BAKER, J., Dissenting
I agree with the majority that this appeal is moot. I, however, would dismiss the appeal and decline to exercise this court's discretion to decide the moot issue.
The sole justification the majority offers to reach the merits of this moot case is the contention that the child in question is "still quite young" and "the challenged jurisdiction finding could play a role in future family law custody proceedings." If that rationale is to be the rule for when the justices in the majority will exercise their discretion to decide moot issues, I predict they will have difficulty following the rule in future dependency cases or rue the day they adopted it-for it will open the floodgates of moot appeals they will be compelled to decide on the merits with little, if any, practical effect. A great many dependency cases involve young children, and it almost always can be said that a dependency jurisdiction finding "could play a role" in future custody proceedings.

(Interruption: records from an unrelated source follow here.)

(* @src audit.rs append *)
Definition append (prev : option AuditEntry) (ts : Z) (actor action subject detail : string)
  : AuditEntry :=
  let n := match prev with Some p => u64_wrap (seq p + 1) | None => 0 end in
  let ph := match prev with Some p => entry_hash p | None => "" end in
  let actor := sanitize_field actor in
  let action := sanitize_field action in
  let subject := sanitize_field subject in
  let detail := sanitize_field detail in
  mkEntry n ts actor action subject detail ph
          (compute_hash n ts actor action subject detail ph).

(** The two guards of one turn of the verification loop. *)
(* @src audit.rs 172-188 verify_chain *)
Definition link_ok (prev : option AuditEntry) (e : AuditEntry) : bool :=
  let expected_seq := match prev with Some p => u64_wrap (seq p + 1) | None => 0 end in
  let expected_prev := match prev with Some p => entry_hash p | None => "" end in
  (seq e =? expected_seq) && bool_decide (prev_hash e = expected_prev)
  && bool_decide (compute_hash (seq e) (ts_millis e) (actor e) (action e) (subject e)
                               (detail e) (prev_hash e) = entry_hash e).

Fixpoint verify_from (prev : option AuditEntry) (i : nat) (es : list AuditEntry)
  : result unit nat :=
  match es with
  | [] => Ok tt
  | e :: es => if link_ok prev e then verify_from (Some e) (S i) es else Err i
  end.

(* @src audit.rs verify_chain *)
Definition verify_chain (es : list AuditEntry) : result unit nat := verify_from None 0 es.

(** A log filled through [append], oldest first. *)
Record Event := mkEvent { ev_ts : Z; ev_actor : string; ev_action : string;
                          ev_subject : string; ev_detail : string }.

Definition record (log : list AuditEntry) (ev : Event) : list AuditEntry :=
  log ++ [append (last log) (ev_ts ev) (ev_actor ev) (ev_action ev) (ev_subject ev)
                 (ev_detail ev)].

Definition log_of (evs : list Event) : list AuditEntry := foldl record [] evs.

(** ** Verification *)

Definition before (prev : option AuditEntry) (es : list AuditEntry) (i : nat)
  : option AuditEntry :=
  match i with O => prev | S i => es !! i end.

Lemma verify_from_ok prev i es :
  verify_from prev i es = Ok tt ↔
  ∀ j e, es !! j = Some e → link_ok (before prev es j) e = true.
Proof.
  revert prev i. induction es as [|e es IH]; intros prev i; simpl; [done|].
  destruct (link_ok prev e) eqn:E.
  - rewrite IH. split.
    + intros H [|j] e' Hj; simplify_eq/=; [done|]. specialize (H j e' Hj).
      by destruct j.
    + intros H j e' Hj. specialize (H (S j) e' Hj). by destruct j.
  - split; [done|]. intros H. specialize (H O e eq_refl). simpl in H. congruence.
Qed.

Lemma verify_from_err prev i es k :
  verify_from prev i es = Err k →
  ∃ j e, k = (i + j)%nat ∧ es !! j = Some e ∧ link_ok (before prev es j) e = false ∧
         ∀ j' e', (j' < j)%nat → es !! j' = Some e' → link_ok (before prev es j') e' = true.
Proof.
  revert prev i. induction es as [|e es IH]; intros prev i; simpl; [done|].
  destruct (link_ok prev e) eqn:E.
  - intros (j & e' & -> & Hj & Hf & Hb)%IH. exists (S j), e'.
    split; [lia|]. split; [done|]. split; [by destruct j|].
    intros [|j'] e'' Hlt Hj'; simplify_eq/=; [done|]. specialize (Hb j' e'').
    destruct j'; apply Hb; (lia || done).
  - intros [= <-]. exists O, e. split; [lia|]. split; [done|]. split; [done|]. lia.
Qed.

Lemma append_link_ok prev ts a b c d : link_ok prev (append prev ts a b c d) = true.
Proof.
  unfold link_ok, append. simpl. rewrite Z.eqb_refl. by rewrite !bool_decide_true.
Qed.

Lemma verify_snoc es e :
  verify_chain es = Ok tt → link_ok (last es) e = true → verify_chain (es ++ [e]) = Ok tt.
Proof.
  unfold verify_chain. rewrite !verify_from_ok. intros H He j e' Hj.
  assert (∀ n, (n ≤ length es)%nat → before None (es ++ [e]) n = before None es n) as Hb.
  { intros [|n] Hn; simpl; [done|]. by apply lookup_app_l. }
  apply lookup_app_Some in Hj as [Hj|[Hle Hj]].
  - rewrite Hb; [auto|]. apply lookup_lt_Some in Hj. lia.
  - apply list_lookup_singleton_Some in Hj as [Hz <-].
    rewrite Hb by lia. replace j with (length es) by lia.
    rewrite last_lookup in He. destruct es; simpl in *; [done|]. done.
Qed.

Lemma log_of_verifies evs : verify_chain (log_of evs) = Ok tt.
Proof.
  unfold log_of. induction evs as [|ev evs IH] using rev_ind; [done|].
  rewrite foldl_app. simpl. apply verify_snoc; [done|]. apply append_link_ok.
Qed.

In re D.P. (2023) 14 Cal.5th 266 explains "no single factor is necessarily dispositive of whether a court should exercise discretionary review of a moot appeal." (Id. at 286.) The Supreme Court's opinion also counsels that "[u]ltimately, in deciding whether to exercise its discretion, a court should be guided by the overarching goals of the dependency system: 'to provide maximum safety and protection for children' with a 'focus' on 'the preservation of the family as well as the safety, protection, and physical and emotional well-being of the child.'" (Ibid.) Reaching the merits in this case does nothing to advance the overarching goals of the dependency system (the majority affirms the jurisdiction finding), and I would dismiss this appeal rather than reach to decide S.A.'s jurisdiction argument for the single reason the majority offers.